Scientists have found a new way to boost the efficiency of the gene-editing tool CRISPR-Cas9 by five times in most types of human cells.
This makes it easier to create and study knockout cell lines and potentially disable a mutant gene as a form of human therapy, according researchers from University of California Berkeley (UC Berkeley) in the US.
CRISPR-Cas9 is the go-to technique for knocking out genes in human cell lines to discover what the genes do, but the efficiency with which it disables genes can vary immensely.
Scientists are constantly discovering new genes or the proteins they code for, but it is much harder to figure out their role in the body or in disease.
The key to discovering this role is disabling the gene to see what happens when it is removed.
While CRISPR-Cas9 can accelerate the process of making knockout cell lines, researchers must sometimes make and screen many variations of the genetic scissors to find one that works well.
They found that this process can be made many times more efficient with a simple tweak.

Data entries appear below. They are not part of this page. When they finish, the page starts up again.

(** * Entity subscriptions of [sentry.snuba.entity_subscription]

    A shallow embedding of the routing and result-normalisation code of
    [src/sentry/snuba/entity_subscription.py], and the properties of it
    that the specification states.

    Python values are embedded as follows: [int] is [Z], [float] is a
    binary64 primitive float, [str] is [string], a [dict] keyed by strings
    is a [gmap string _], and a Python list of dictionaries is a list of
    references into a store of dictionaries, since the code updates a row
    in place.  Exceptions are the [Raise] case of [result]. *)

From Stdlib Require Import ZArith String Ascii List Floats Lia.
From stdpp Require Import gmap strings list.

Import ListNotations.
Local Open Scope string_scope.
Local Open Scope Z_scope.

(** ** Exceptions and results *)

(** The exception classes the module raises or lets through.  Only the
    class is kept, not the message. *)
Inductive exn : Set :=
  | InvalidQuerySubscription
  | UnsupportedQuerySubscription
  | MetricIndexNotFound
  | AssertionError
  | KeyError
  | IndexError
  | TypeError
  | OverflowError
  | ZeroDivisionError
  | DanglingReference.
  (* [DanglingReference] is no Python exception: it marks the use of a
     reference that is not in the store, which no Python program holds. *)

Inductive result (A : Type) : Type :=
  | Ok (a : A)
  | Raise (e : exn).

Arguments Ok {A} a.
Arguments Raise {A} e.

Definition rbind {A B} (r : result A) (f : A -> result B) : result B :=
  match r with
  | Ok a => f a
  | Raise e => Raise e
  end.

(** ** Python values held by result rows *)

Inductive value : Type :=
  | PyNone
  | PyInt (z : Z)
  | PyFloat (f : float)
  | PyStr (s : string).

(** [v is None] *)
Definition is_none (v : value) : bool :=
  match v with
  | PyNone => true
  | _ => false
  end.

(** The truth value of an optional string: [None] and the empty string
    are false. *)
Definition str_truthy (o : option string) : bool :=
  match o with
  | Some (String _ _) => true
  | _ => false
  end.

The key is introducing into the cell, along with the CRISPR-Cas9 protein, short pieces of DNA that do not match any DNA sequences in the human genome.
The short pieces of DNA, called oligonucleotides, seem to interfere with the DNA repair mechanisms in the cell to boost the editing performance of even mediocre CRISPR-Cas9s between 2.5 and 5 times.
“It turns out that if you do something really simple - just feed cells inexpensive synthetic oligonucleotides that have no homology anywhere in the human genome - the rates of editing go up as much as five times,” said Jacob Corm from UC Berkeley.
The technique boosts the efficiency of all CRISPR-Cas9s, even those that initially failed to work at all.
With higher efficiency, researchers will have better success at creating the knockouts they want, and then using those knockout cell lines to explore the function of a gene or a group of genes.
Since most long-lived cell lines are derived from cancer cells - including the very popular HeLa cell line - these cell lines typically have more than the normal two copies of each gene, researchers said.
This can make it difficult to knock out all copies at once and higher efficiency greatly increases the chance of success, they said.
The findings were published in the journal Nature Communications.